**TASK GOAL**
Write out, from the entries below, exactly the lines that run between the lines holding "forall x y, y ∈ network_Peers (connectTo" and "intros Hi Hj Hne x y. unfold connectTo.", inclusive, and stop there.

**DATA EXTRACTS**
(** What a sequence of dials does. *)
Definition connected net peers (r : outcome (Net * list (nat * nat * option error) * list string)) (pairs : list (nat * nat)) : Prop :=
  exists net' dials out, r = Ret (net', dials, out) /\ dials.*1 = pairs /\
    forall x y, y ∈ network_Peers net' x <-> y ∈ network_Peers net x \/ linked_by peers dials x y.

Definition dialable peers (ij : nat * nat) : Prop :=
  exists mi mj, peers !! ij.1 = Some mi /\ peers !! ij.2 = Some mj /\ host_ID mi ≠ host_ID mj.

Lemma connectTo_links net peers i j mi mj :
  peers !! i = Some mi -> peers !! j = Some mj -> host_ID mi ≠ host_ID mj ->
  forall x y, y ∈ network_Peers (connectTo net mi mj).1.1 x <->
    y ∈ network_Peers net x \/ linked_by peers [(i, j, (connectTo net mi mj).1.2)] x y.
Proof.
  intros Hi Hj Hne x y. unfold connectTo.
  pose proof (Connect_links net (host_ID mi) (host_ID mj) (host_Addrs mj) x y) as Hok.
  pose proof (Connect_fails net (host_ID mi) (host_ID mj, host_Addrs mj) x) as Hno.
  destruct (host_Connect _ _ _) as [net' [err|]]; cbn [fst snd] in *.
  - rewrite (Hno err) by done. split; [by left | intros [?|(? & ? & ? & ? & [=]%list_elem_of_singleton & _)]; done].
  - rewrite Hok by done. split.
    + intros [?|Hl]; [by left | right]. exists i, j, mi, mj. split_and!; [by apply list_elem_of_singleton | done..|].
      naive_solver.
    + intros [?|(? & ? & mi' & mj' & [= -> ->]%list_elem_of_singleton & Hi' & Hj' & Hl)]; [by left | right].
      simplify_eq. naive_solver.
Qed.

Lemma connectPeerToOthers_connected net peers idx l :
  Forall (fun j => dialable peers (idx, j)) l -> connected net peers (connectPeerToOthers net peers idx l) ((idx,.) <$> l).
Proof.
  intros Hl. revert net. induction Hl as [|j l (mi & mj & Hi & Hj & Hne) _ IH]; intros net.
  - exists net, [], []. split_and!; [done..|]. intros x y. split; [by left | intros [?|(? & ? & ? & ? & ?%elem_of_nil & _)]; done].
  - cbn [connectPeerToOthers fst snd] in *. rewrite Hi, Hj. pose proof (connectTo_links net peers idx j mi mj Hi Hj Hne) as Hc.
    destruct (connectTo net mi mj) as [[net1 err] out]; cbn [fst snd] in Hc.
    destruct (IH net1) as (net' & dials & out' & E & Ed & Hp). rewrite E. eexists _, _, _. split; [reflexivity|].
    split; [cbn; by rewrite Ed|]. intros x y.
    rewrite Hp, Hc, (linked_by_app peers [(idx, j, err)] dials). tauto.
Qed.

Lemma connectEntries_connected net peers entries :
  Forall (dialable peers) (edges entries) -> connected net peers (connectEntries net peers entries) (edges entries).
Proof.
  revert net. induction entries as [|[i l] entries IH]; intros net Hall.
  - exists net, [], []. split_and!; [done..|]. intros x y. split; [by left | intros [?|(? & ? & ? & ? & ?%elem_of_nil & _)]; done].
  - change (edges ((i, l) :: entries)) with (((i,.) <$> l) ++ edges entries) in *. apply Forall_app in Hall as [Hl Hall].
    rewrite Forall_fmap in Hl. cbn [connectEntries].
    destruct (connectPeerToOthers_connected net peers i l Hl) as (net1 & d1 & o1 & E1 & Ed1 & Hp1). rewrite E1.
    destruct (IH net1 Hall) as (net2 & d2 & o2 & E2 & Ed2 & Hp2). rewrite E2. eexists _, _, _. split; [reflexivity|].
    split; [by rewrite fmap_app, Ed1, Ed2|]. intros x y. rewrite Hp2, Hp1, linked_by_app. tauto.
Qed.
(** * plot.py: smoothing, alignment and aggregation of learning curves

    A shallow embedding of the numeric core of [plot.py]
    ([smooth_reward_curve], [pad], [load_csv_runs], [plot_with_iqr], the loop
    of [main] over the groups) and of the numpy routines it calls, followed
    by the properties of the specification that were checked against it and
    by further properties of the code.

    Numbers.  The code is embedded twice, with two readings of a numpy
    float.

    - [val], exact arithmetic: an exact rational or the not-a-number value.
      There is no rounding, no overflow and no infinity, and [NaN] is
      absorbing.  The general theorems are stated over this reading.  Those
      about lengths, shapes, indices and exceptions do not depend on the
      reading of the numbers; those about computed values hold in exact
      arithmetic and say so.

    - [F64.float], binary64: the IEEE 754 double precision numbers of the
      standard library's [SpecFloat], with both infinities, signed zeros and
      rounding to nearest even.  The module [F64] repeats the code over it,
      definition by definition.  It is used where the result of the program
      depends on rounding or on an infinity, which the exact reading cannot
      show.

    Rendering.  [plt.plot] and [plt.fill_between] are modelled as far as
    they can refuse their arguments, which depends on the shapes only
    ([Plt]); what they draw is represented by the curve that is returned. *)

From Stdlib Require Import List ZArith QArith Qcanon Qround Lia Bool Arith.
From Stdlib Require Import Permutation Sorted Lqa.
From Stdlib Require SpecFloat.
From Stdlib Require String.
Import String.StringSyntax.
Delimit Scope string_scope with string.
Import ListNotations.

**SOLUTION BELOW**
  forall x y, y ∈ network_Peers (connectTo net mi mj).1.1 x <->
    y ∈ network_Peers net x \/ linked_by peers [(i, j, (connectTo net mi mj).1.2)] x y.
Proof.
  intros Hi Hj Hne x y. unfold connectTo.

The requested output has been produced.